— Exercise directions —
Once the line with "writes_keys = false →" is found in the entries below, repeat it and each following line exactly, up to and including the line with "overflow) with the". Add no other lines.

Saved entries:

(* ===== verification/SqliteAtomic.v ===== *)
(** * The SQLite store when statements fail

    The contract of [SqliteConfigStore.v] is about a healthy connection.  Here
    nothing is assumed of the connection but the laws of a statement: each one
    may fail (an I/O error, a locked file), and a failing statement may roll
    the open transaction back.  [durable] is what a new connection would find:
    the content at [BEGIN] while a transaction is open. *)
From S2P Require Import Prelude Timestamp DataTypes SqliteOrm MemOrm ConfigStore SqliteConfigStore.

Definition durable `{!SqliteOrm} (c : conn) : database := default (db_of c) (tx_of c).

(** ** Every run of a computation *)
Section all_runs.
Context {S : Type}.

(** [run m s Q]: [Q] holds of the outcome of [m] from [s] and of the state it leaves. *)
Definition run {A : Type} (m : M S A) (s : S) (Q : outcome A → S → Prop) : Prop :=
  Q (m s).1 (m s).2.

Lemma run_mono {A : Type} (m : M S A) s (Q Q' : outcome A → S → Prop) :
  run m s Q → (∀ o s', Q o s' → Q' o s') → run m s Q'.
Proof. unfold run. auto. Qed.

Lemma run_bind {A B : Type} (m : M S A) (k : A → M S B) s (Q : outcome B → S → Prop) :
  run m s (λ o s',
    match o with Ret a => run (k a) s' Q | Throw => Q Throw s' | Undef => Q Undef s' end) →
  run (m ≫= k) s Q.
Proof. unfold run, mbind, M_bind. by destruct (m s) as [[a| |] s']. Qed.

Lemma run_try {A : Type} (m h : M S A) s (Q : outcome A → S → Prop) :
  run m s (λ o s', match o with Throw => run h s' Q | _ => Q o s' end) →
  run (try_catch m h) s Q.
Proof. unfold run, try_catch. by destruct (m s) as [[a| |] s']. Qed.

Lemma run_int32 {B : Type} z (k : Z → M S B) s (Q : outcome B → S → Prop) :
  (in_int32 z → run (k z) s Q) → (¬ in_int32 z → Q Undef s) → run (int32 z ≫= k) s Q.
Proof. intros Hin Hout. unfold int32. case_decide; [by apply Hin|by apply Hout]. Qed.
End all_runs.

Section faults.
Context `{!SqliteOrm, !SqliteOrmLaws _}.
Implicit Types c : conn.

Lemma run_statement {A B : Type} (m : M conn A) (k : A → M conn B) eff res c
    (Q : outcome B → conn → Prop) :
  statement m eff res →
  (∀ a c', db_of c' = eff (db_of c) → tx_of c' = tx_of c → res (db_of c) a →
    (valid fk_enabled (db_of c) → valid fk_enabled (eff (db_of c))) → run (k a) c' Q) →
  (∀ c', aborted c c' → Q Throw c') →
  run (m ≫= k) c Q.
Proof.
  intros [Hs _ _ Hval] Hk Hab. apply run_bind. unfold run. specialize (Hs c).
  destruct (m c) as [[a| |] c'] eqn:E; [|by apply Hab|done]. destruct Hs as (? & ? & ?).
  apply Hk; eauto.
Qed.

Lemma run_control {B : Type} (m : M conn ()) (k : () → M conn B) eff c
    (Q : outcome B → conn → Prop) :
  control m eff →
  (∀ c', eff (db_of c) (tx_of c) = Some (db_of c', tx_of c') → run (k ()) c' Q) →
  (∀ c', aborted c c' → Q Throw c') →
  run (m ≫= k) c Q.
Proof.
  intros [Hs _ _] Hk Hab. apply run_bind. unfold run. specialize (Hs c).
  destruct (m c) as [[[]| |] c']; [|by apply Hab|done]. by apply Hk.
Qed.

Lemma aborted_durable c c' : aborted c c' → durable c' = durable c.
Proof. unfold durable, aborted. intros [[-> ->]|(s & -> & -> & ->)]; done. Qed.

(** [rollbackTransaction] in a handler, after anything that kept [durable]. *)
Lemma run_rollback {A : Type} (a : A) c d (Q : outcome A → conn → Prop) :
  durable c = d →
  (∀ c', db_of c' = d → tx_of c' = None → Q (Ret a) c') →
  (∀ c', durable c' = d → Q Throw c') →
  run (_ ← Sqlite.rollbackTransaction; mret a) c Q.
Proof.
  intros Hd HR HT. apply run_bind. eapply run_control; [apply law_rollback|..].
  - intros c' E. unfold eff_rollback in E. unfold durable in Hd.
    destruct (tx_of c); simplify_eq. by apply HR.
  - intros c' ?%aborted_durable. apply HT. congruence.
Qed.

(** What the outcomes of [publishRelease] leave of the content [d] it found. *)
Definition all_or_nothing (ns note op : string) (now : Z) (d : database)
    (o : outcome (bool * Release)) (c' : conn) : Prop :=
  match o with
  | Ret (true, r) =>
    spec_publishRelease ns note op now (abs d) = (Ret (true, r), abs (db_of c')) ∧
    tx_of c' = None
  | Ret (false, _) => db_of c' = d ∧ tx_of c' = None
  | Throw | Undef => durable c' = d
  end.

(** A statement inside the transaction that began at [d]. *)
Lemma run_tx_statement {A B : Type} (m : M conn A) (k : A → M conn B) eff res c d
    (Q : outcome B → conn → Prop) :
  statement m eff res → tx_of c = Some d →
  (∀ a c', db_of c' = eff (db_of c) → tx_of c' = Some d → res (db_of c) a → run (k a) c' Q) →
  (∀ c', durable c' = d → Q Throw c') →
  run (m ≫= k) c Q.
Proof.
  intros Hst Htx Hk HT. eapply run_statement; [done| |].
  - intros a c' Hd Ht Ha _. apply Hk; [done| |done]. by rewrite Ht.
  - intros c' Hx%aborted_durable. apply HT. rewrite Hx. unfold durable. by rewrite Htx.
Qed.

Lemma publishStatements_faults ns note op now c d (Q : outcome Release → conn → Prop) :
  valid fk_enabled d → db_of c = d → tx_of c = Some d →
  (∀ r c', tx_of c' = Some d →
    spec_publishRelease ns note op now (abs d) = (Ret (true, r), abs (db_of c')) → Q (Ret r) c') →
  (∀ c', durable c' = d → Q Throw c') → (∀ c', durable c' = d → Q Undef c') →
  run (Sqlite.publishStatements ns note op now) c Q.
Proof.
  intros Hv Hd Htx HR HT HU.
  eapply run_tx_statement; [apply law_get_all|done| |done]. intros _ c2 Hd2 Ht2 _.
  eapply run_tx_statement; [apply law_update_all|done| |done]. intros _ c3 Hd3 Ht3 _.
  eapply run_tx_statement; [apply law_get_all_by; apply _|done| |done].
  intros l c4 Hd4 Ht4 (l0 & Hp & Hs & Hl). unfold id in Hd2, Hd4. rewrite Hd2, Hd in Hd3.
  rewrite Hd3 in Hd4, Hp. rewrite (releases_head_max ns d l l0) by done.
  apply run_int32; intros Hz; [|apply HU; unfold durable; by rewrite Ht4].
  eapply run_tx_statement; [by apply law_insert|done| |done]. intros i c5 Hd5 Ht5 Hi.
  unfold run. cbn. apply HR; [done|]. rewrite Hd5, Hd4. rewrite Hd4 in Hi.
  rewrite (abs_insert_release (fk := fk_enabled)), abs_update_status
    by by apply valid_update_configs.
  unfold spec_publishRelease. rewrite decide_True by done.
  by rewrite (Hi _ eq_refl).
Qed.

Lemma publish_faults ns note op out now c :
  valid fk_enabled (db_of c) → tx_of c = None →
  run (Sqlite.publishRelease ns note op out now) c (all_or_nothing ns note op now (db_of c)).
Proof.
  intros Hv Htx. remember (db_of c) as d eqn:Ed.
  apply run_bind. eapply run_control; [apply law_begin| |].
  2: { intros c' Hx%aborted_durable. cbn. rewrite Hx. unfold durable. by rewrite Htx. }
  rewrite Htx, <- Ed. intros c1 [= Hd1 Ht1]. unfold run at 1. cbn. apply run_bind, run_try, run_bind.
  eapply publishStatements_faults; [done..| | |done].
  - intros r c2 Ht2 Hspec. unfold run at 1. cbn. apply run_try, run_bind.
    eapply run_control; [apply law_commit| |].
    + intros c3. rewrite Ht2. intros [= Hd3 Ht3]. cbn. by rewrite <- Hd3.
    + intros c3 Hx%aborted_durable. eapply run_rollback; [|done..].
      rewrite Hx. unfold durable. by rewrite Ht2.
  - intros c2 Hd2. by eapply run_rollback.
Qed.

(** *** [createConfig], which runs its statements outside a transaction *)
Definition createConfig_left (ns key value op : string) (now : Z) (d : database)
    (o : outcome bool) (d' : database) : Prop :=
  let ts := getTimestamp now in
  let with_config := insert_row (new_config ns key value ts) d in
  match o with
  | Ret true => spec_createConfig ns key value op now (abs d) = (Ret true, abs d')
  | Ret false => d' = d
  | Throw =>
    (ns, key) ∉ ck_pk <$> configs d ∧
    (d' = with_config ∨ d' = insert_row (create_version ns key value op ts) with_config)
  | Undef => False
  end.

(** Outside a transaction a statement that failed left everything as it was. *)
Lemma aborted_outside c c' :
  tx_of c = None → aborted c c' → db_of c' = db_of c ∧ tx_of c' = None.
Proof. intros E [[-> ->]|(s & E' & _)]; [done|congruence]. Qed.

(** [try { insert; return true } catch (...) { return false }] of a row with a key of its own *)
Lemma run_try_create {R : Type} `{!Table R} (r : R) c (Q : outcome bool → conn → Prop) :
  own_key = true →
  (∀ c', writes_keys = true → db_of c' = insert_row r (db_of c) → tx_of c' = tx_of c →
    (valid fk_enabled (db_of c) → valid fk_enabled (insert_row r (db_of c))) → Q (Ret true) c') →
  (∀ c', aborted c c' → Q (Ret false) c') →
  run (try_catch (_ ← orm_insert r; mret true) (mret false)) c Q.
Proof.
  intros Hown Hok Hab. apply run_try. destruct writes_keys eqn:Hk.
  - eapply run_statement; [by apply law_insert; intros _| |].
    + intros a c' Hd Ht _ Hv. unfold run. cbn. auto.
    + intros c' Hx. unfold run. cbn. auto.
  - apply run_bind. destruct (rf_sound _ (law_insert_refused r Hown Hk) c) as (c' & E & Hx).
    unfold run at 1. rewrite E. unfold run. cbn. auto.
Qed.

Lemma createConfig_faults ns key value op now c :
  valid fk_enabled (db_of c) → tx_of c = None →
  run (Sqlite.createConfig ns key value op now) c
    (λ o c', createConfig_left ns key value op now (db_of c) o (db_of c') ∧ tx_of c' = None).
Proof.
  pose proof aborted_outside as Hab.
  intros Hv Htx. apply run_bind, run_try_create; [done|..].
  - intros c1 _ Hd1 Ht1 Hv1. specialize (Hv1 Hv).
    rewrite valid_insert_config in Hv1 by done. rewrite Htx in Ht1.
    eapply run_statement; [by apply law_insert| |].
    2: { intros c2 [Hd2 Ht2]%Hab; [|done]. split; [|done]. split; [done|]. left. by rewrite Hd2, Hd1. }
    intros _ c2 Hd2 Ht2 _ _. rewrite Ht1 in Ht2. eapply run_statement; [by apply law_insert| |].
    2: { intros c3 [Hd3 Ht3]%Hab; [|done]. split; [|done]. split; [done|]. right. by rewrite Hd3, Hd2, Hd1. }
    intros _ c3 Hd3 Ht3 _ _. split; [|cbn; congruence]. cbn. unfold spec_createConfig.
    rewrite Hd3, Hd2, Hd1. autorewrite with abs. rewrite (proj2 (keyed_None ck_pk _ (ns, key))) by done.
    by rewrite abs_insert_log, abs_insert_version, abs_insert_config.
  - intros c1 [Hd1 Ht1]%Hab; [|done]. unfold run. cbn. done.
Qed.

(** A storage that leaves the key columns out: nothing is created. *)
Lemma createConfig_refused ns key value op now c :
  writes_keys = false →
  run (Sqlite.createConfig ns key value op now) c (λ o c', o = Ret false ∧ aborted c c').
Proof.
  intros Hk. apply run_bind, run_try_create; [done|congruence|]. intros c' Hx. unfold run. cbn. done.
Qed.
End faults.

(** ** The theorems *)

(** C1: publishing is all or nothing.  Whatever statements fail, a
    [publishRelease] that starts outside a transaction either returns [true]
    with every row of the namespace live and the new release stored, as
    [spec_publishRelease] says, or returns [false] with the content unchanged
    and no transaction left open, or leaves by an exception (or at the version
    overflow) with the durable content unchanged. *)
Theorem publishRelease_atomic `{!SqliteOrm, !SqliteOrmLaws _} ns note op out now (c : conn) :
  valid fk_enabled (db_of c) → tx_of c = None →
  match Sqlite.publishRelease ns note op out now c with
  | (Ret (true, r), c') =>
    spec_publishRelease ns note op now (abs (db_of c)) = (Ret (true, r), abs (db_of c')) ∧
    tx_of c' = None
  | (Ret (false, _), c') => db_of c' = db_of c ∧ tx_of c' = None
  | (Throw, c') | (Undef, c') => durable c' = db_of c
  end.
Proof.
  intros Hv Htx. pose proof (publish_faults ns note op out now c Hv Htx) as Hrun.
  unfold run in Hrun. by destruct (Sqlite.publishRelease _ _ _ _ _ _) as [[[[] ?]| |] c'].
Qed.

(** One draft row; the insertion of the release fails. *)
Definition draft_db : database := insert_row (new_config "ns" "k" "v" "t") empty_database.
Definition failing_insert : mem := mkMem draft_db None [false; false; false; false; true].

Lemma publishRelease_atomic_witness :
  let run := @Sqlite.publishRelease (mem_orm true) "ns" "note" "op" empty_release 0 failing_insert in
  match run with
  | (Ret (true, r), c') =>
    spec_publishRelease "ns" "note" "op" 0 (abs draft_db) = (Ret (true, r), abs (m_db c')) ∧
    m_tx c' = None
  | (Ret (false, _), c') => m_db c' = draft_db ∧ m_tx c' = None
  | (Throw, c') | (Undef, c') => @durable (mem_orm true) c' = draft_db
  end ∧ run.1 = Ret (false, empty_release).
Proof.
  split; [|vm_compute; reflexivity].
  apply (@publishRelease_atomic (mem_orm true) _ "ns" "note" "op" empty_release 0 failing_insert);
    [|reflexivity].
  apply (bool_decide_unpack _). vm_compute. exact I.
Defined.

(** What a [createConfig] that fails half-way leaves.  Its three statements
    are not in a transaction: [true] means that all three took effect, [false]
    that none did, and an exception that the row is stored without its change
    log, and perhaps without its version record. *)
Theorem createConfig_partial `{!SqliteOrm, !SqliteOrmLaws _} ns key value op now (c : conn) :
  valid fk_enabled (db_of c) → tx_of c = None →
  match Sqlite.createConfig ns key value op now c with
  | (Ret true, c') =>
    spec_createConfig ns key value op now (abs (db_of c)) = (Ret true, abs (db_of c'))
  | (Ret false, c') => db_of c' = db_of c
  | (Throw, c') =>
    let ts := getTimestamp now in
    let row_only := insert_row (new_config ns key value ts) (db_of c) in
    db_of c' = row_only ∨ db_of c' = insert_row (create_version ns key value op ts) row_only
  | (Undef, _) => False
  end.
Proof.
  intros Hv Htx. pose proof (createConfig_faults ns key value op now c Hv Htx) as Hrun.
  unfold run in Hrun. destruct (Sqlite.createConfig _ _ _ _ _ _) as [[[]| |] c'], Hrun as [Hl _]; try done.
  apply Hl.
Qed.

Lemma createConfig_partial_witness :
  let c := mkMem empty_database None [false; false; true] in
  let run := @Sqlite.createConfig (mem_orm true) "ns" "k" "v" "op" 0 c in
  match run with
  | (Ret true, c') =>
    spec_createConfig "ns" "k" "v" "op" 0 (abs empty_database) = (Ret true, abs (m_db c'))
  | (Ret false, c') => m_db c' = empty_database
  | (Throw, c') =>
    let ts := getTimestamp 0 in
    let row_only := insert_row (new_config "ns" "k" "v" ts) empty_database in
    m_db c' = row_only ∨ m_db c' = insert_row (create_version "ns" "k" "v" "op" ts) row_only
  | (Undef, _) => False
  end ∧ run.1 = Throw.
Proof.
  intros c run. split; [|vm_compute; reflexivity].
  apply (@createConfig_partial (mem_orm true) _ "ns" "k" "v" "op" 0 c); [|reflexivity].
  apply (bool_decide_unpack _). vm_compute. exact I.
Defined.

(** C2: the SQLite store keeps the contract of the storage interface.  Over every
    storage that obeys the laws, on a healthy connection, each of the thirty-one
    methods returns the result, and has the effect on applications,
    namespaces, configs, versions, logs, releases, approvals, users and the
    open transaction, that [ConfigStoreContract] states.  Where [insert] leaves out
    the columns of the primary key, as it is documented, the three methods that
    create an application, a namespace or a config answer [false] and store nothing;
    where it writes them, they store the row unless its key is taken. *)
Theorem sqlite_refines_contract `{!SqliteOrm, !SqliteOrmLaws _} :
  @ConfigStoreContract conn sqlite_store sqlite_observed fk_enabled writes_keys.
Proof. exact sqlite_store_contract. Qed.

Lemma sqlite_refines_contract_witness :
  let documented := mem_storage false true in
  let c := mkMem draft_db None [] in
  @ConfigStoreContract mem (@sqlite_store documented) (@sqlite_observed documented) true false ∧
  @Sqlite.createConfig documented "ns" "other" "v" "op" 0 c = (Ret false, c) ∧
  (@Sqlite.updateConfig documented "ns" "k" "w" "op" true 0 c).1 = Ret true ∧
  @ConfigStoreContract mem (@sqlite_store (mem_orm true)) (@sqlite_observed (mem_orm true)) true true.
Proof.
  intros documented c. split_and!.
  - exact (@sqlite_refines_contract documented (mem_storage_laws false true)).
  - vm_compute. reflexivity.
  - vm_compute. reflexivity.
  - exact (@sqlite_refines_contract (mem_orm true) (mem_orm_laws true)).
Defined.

— Your response —
  writes_keys = false →
  run (Sqlite.createConfig ns key value op now) c (λ o c', o = Ret false ∧ aborted c c').
Proof.
  intros Hk. apply run_bind, run_try_create; [done|congruence|]. intros c' Hx. unfold run. cbn. done.
Qed.
End faults.

(** ** The theorems *)

(** C1: publishing is all or nothing.  Whatever statements fail, a
    [publishRelease] that starts outside a transaction either returns [true]
    with every row of the namespace live and the new release stored, as
    [spec_publishRelease] says, or returns [false] with the content unchanged
    and no transaction left open, or leaves by an exception (or at the version
    overflow) with the durable content unchanged. *)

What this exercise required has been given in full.